HR STRATEGY IN AN AGE OF DISRUPTION ‘The future of work for HR – how relevant is your people strategy?’ That was the theme of a recent roundtable discussion chaired by Rachel Chung, Unit4’s HR director, APAC. HRD sat down with Chung to discuss how and why HR must change with the times HRD: What are the key trends in the HR industry that are shaping the future of the workforce? Rachel Chung: HR is facing unprecedented levels of change, and in the last few years the pace has accelerated dramatically – with growth and globalisation, technology advancements, disruptive business models, and changing workforce demographics with evolving expectations and demands. It is important for HR professionals to stay on top of this shifting environment, to be proactive in responding to workforce expectations, not reactive. HR should essentially become a business function that helps to lead the way in delivering bottom-line results.

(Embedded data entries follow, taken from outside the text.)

Lemma wp_equal_put n l1 a l2 ph nums already lo ins rest m :
  m_stats m0 !! fst g = Some ph -> shares (st_config ph) <> 0 ->
  group_members g = l1 ++ a :: l2 -> (length l2 < n)%nat -> dv None ins rest m ->
  length nums = length (actives (a :: l2)) -> Forall (fun x => 0 <= x) nums -> sumZ nums = Z.of_nat (length rest) ->
  pending lo already rest ->
  wp (equal_put n a nums all already lo) served nc m.
Proof.
  intros Eh Sh. revert l1 a l2 nums already lo ins rest m. induction n as [|n IH]; intros l1 a l2 nums already lo ins rest m E L D Ln Nn Su Pe; [lia|].
  cbn [equal_put]. assert (Ha : a ∈ group_members g) by (rewrite E; set_solver).
  apply wp_bind. eapply wp_member; [exact E|exact D|]. intros q ps Eq E0 _ -> -> Nng. destruct (hd_nonneg _ Nng) as [_ ->].
  (* what follows this station *)
  assert (Next : forall nums already lo ins rest m, dv None ins rest m ->
    length nums = length (actives l2) -> Forall (fun x => 0 <= x) nums -> sumZ nums = Z.of_nat (length rest) -> pending lo already rest ->
    wp (if match l2 with [] => false | _ => true end then equal_put n (hd (-1) l2) nums all already lo else ret (Some lo)) served nc m).
  { clear nums already lo ins rest m D Ln Nn Su Pe Eq. intros nums already lo ins rest m D Ln Nn Su Pe. destruct l2 as [|b l2].
    - destruct nums; [|done]. destruct rest; [|simpl in Su; lia]. apply wp_ret. eapply served_intro; [exact D|].
      destruct Pe as (P1 & P2 & _). by split.
    - apply (IH (l1 ++ [a]) b l2 nums already lo ins rest); try done; [by rewrite <- app_assoc|simpl in L; lia]. }
  rewrite actives_cons in Ln. apply wp_bind. destruct (active a) eqn:A.
  2: { apply wp_ret. by apply (Next nums already lo ins rest). }
  destruct nums as [|x nums]; [done|]. simpl in Ln. injection Ln as Ln. apply Forall_cons in Nn as [N1 N2]. cbn [head tail sumZ foldr] in *.
  pose proof (sumZ_nonneg nums N2) as Sn. change (foldr Z.add 0 nums) with (sumZ nums) in Su.
  apply wp_bind, wp_ret. destruct (Z.ltb_spec x 1).
  { apply wp_ret. apply (Next nums already lo ins rest); try done. lia. }
  destruct (pending_take lo already rest x Pe) as (put' & -> & Pe'); [destruct Pe as (-> & _); lia|].
  apply wp_bind, wp_ret. apply wp_bind. eapply wp_dv_lock; [exact P|exact D|by apply group_in|]. intros m1 D1.
  apply wp_bind. eapply wp_dv_try; [exact P|exact D1|by apply group_in|]. intros m2 D2. apply wp_bind.
  eapply (wp_write_shared a ph ins rest (drop (Z.to_nat x) rest)); [done|done|done|done|exact D2|by rewrite take_drop| | |].
  - intros X. apply (f_equal length) in X. rewrite length_take in X. simpl in X. lia.
  - rewrite sublist_take. by eapply pending_sublist.
  - intros ins' m3 D3. apply wp_ret. eapply Next; [exact D3|done|done| |exact Pe']. rewrite length_drop. lia.
Qed.

Lemma wp_serve_equal k1 fa k2 ph lo ins rest m :
  m_stats m0 !! fst g = Some ph -> shares (st_config ph) <> 0 ->
  group_members g = k1 ++ fa :: k2 -> active fa = true -> dv None ins rest m -> ready lo rest ->
  wp (serve_equal fa all lo) served nc m.
Proof.
  intros Eh Sh E A D (K & Nr & Fi). unfold serve_equal. apply wp_bind, wps_ld_sys. rewrite (dv_config _ _ _ _ _ _ _ _ D).
  apply wp_bind. eapply wp_stations_fuel; [exact D|]. pose proof group_size as Gs. rewrite E, length_app in Gs. simpl in Gs.
  apply wp_bind. eapply wp_mono; [eapply wp_cue_counts; [exact E| |exact D]; lia| |done]. cbv beta. intros cnts m1 [-> Lc].
  assert (La : (1 <= length (actives (fa :: k2)) <= length (members gs))%nat).
  { split; [rewrite actives_cons, A; simpl; lia|]. pose proof group_length as Gl. rewrite E, length_app in Gl.
    unfold actives. pose proof (List.filter_length_le active (fa :: k2)). lia. }
  pose proof (do_stations O) as [Os1 Os2].
  destruct (equal_cue_levels (Z.to_nat (cf_nstations (sys_config (m_sys m0)))) cnts (lo_left lo)) as (nums & L & -> & Ln & Su & Fl);
    [lia|lia|rewrite (kp_left _ _ K); lia|].
  apply wp_bind, wp_ret. eapply wp_equal_put; [exact Eh|done|exact E|lia|exact D|by rewrite Ln| |by rewrite Su, (kp_left _ _ K)|].
  - apply Forall_forall. intros x Hx. apply list_elem_of_lookup_1 in Hx as [i Hi]. pose proof (lookup_lt_Some _ _ _ Hi) as Li.
    rewrite Ln in Li. specialize (Fl i Li). cbv beta in Fl. rewrite (list_lookup_total_correct _ _ _ Hi) in Fl. lia.
  - split_and!; [apply K|apply K|lia|]. destruct (lo_first lo); [by rewrite Fi|by apply K].
Qed.

(** *** Round robin *)

Lemma wp_when_waslast (b : bool) v a q lk ins rest (Q : unit -> et_mem -> Prop) m :
  m_stats m !! a = Some q -> dv lk ins rest m -> (forall m', dv lk ins rest m' -> Q tt m') ->
  wp (when b (str_stat a (set_st_waslast v))) Q nc m.
Proof.
  intros E D HQ. apply wp_when. destruct b; [|by apply HQ]. eapply wps_str_stat; [done|done|]. apply HQ. by apply delivery_waslast.
Qed.

Lemma wp_rrobin_scan n l1 a l2 look start num ins rest m :
  group_members g = l1 ++ a :: l2 -> (length l2 < n)%nat -> dv None ins rest m ->
  wp (rrobin_scan n a look start num) (fun r m' => dv None ins rest m' /\
    snd r = num + Z.of_nat (length (actives (a :: l2))) /\
    (fst r = start \/ exists b, fst r = Some b /\ b ∈ a :: l2 /\ active b = true)) nc m.
Proof.
  revert l1 a l2 look start num m. induction n as [|n IH]; intros l1 a l2 look start num m E L D; [lia|]. cbn [rrobin_scan]. apply wp_bind.
  eapply wp_member; [exact E|exact D|]. intros q ps Eq E0 _ -> -> Nn. destruct (hd_nonneg _ Nn) as [_ ->]. cbv zeta. apply wp_bind. eapply wp_when_waslast; [done|exact D|].
  intros m' D'. rewrite actives_cons. set (start' := if active a && look then Some a else start).
  assert (Hs : start' = start \/ exists b, start' = Some b /\ b ∈ a :: l2 /\ active b = true).
  { unfold start'. destruct (active a) eqn:A; simpl; [|by left]. destruct look; [right; exists a; set_solver|by left]. }
  destruct l2 as [|b l2].
  - apply wp_ret. split; [done|]. cbn [fst snd]. split; [|done]. destruct (active a); simpl; lia.
  - eapply wp_mono; [apply (IH (l1 ++ [a]) b l2); [by rewrite <- app_assoc|simpl in L; lia|done]| |done]. cbv beta.
    intros r m2 (D2 & -> & Hr). split; [done|]. split; [destruct (active a); simpl length; lia|].
    destruct Hr as [->|(c & Ec & Hc & Ac)]; [exact Hs|]. right. exists c. split_and!; [done|by right|done].
Qed.

Lemma wp_rrobin_put n l1 a l2 k1 fa k2 ph nums hands (c : nat) last lo ins m :
  m_stats m0 !! fst g = Some ph -> shares (st_config ph) <> 0 ->
  group_members g = k1 ++ fa :: k2 -> length nums = length (actives (fa :: k2)) ->
  length hands = length nums ->
  (forall i h, hands !! i = Some h -> h `sublist_of` all /\ nums !! i = Some (Z.of_nat (length h))) ->
  group_members g = l1 ++ a :: l2 -> (c < length nums)%nat ->
  ((length nums - c <= length (actives (a :: l2)) /\ length l2 < n)%nat \/
   (length l2 + 1 + length (group_members g) <= n)%nat) ->
  dv None ins (concat (drop c hands)) m -> lo_left lo = Z.of_nat (length (concat (drop c hands))) -> length (lo_put lo) = length all ->
  wp (rrobin_put n a fa nums (Z.of_nat c) last (concat (drop c hands)) lo) served nc m.
Proof.
  intros Eh Sh Ek Lk Lh Hh. revert l1 a l2 c lo ins m. induction n as [|n IH]; intros l1 a l2 c lo ins m E Hc Fu D Ll Lp; [lia|].
  cbn [rrobin_put]. assert (Ha : a ∈ group_members g) by (rewrite E; set_solver).
  apply wp_bind. eapply wp_member; [exact E|exact D|]. intros q ps Eq E0 _ -> -> Nng. destruct (hd_nonneg _ Nng) as [_ ->].
  (* what follows this station, after [c'] hands *)
  assert (Next : forall c' lo ins m, c' = (if active a then S c else c) -> dv None ins (concat (drop c' hands)) m ->
    lo_left lo = Z.of_nat (length (concat (drop c' hands))) -> length (lo_put lo) = length all ->
    wp (if Z.of_nat (length nums) <=? Z.of_nat c' then ret (Some lo)
        else rrobin_put n (if match l2 with [] => false | _ => true end then hd (-1) l2 else fa) fa nums (Z.of_nat c') last
               (concat (drop c' hands)) lo) served nc m).
  { clear lo ins m D Ll Lp Eq. intros c' lo ins m Ec D Ll Lp. destruct (Z.leb_spec (Z.of_nat (length nums)) (Z.of_nat c')).
    - apply wp_ret. rewrite drop_ge in D, Ll by lia. eapply served_intro; [exact D|]. by split.
    - rewrite actives_cons in Fu. destruct l2 as [|b l2].
      + apply (IH k1 fa k2 c' lo ins); try done; [lia|]. left. rewrite Ek, length_app in Fu. change (actives []) with (@nil Z) in Fu. cbn [length] in Fu.
        destruct (active a); cbn [length] in Fu; lia.
      + apply (IH (l1 ++ [a]) b l2 c' lo ins); try done; [by rewrite <- app_assoc|lia|]. cbn [length] in Fu.
        destruct (active a); cbn [length] in Fu; lia. }
  apply wp_bind. destruct (active a) eqn:A.
  2: { apply wp_ret. by apply (Next c lo ins). }
  destruct (lookup_lt_is_Some_2 hands c) as [h Ehd]; [lia|]. destruct (Hh c h Ehd) as [Sub En].
  apply wp_bind. eapply wp_when_waslast; [done|exact D|]. intros m1 D1. rewrite Nat2Z.id, En. apply wp_bind, wp_ret.
  assert (Ed : concat (drop c hands) = h ++ concat (drop (S c) hands)) by (by rewrite (drop_S _ _ _ Ehd)).
  destruct (Z.ltb_spec 0 (Z.of_nat (length h))) as [Hp|Hp].
  - rewrite Nat2Z.id, Ed. apply wp_bind. eapply wp_dv_lock; [exact P|exact D1|by apply group_in|]. intros m2 D2.
    apply wp_bind. eapply wp_dv_try; [exact P|exact D2|by apply group_in|]. intros m3 D3. apply wp_bind.
    rewrite take_app_length, drop_app_length.
    eapply (wp_write_shared a ph ins _ (concat (drop (S c) hands)) h); [done|done|done|done|exact D3|by rewrite Ed| |done|].
    + intros ->. simpl in Hp. lia.
    + intros ins' m4 D4. apply wp_ret. replace (Z.of_nat c + 1) with (Z.of_nat (S c)) by lia. apply (Next (S c) _ ins'); [done|done| |done].
      cbn [lo_left]. rewrite Ll, Ed, length_app. lia.
  - assert (Eh0 : h = []) by (destruct h; [done|simpl in Hp; lia]). rewrite Eh0 in Ed. simpl in Ed. apply wp_ret.
    replace (Z.of_nat c + 1) with (Z.of_nat (S c)) by lia. rewrite Ed in *. by apply (Next (S c) lo ins).
Qed.

Lemma wp_serve_rrobin depth k1 fa k2 ph lo ins rest m :
  m_stats m0 !! fst g = Some ph -> shares (st_config ph) <> 0 ->
  group_members g = k1 ++ fa :: k2 -> actives k1 = [] -> active fa = true -> dv None ins rest m -> ready lo rest ->
  lo_first lo = true -> Z.of_nat (length all) <= depth ->
  wp (serve_rrobin depth (fst g) fa all lo) served nc m.
Proof.
  intros Eh Sh E K1 A D (K & Nr & Fi) F1 Hd. specialize (Fi F1). subst rest. unfold serve_rrobin.
  pose proof group_size as Gs. apply wp_bind. eapply wp_stations_fuel; [exact D|]. apply wp_bind.
  assert (Lg : length (group_members g) = S (length (snd g))) by done.
  eapply wp_mono; [eapply (wp_rrobin_scan _ [] (fst g) (snd g)); [done| |exact D]; lia| |done]. cbv beta.
  intros [start num] m1 (D1 & En & Hs). cbn [fst snd] in En, Hs. change (fst g :: snd g) with (group_members g) in *.
  assert (Ea : actives (group_members g) = actives (fa :: k2)).
  { rewrite E. unfold actives. rewrite List.filter_app. unfold actives in K1. by rewrite K1. }
  rewrite Ea in En. rewrite Z.add_0_l in En. set (N := length (actives (fa :: k2))) in *.
  assert (HN : (1 <= N)%nat) by (unfold N; rewrite actives_cons, A; simpl; lia). subst num.
  cbv zeta. rewrite Nat2Z.id, F1, (kp_left _ _ K).
  destruct (rrobin_first all N HN (lo_put lo)) as (hands & -> & Lh & Pm & Hh). apply wp_bind, wp_ret.
  assert (Ldp : (depth <? Z.of_nat (length (concat hands))) = false) by (apply Z.ltb_ge; by rewrite Pm). rewrite Ldp.
  assert (Ln : length (rrobin_nums (Z.of_nat N) (Z.of_nat (length all))) = N) by (by apply length_rrobin_nums).
  assert (Hst : exists l1 l2, group_members g = l1 ++ default fa start :: l2).
  { destruct Hs as [->|(b & -> & Hb & _)]; [by exists k1, k2|]. by apply list_elem_of_split in Hb as (l1 & l2 & ->); exists l1, l2. }
  destruct Hst as (l1 & l2 & El). assert (D2 : dv None ins (concat (drop 0 hands)) m1).
  { destruct D1 as [H1 H2 H3 H4 H5 H6 H7 H8]. split; try done. by rewrite Pm. }
  change 0 with (Z.of_nat 0) at 1. change (concat hands) with (concat (drop 0 hands)).
  eapply (wp_rrobin_put _ l1 _ l2 k1 fa k2 ph _ hands 0); [done|done|done|by rewrite Ln|by rewrite Lh, Ln| |done|lia| |exact D2| |apply K].
  - intros i h Hi. destruct (Hh i h Hi) as (S1 & S2 & _). done.
  - right. pose proof (f_equal length El) as X. rewrite length_app in X. simpl in X. lia.
  - rewrite (kp_left _ _ K). simpl. by rewrite Pm.
Qed.

(** *** A station of the main list *)

Definition rrobin (h : Z) : Prop := exists ph, m_stats m0 !! h = Some ph /\ sc_select_mode (st_config ph) = ET_STATION_SELECT_RROBIN.

Lemma shares_zero c : sc_select_mode c <> ET_STATION_SELECT_RROBIN -> sc_select_mode c <> ET_STATION_SELECT_EQUALCUE -> shares c = 0.
Proof. intros N1 N2. unfold shares. by rewrite (proj2 (Z.eqb_neq _ _) N1), (proj2 (Z.eqb_neq _ _) N2). Qed.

HRD: How can organisations leverage technology to engage and enable the workforce? RC: For many of us, work is an integral part of our lives; integral to us achieving personal goals, and providing fulfilment. That does not mean we want to spend hours completing unnecessary and tedious tasks or trying to find information that should be readily available. One of the main reasons people put more hours into work than is necessary is that we still haven’t fully embraced the possibilities that digitalisation can provide. Technology has a huge opportunity to deliver positive experiences that will help more people achieve fulfilment in their working lives.
By adopting social collaboration concepts and building engaging environments for sharing relevant information in an easily readable and contextual format, you can avoid people having to scan endless chains of emails or different intranets or file servers to find information. With proper digital solutions to run complex processes like budgeting and forecasting and resource and project management, and deliver online self-service reporting, the need for complex Excel sheets that only a handful of people in the organisation can understand is removed. In addition, looking at how mobile devices are constantly changing the way we conduct work, enabling employees to be able to work and collaborate anywhere, at any given time, is the key towards ensuring employee satisfaction. By mobilising the company’s workforce through self-service and mobile apps, businesses can offer employees a highly
personalised experience along with the flexibility of constantly being engaged.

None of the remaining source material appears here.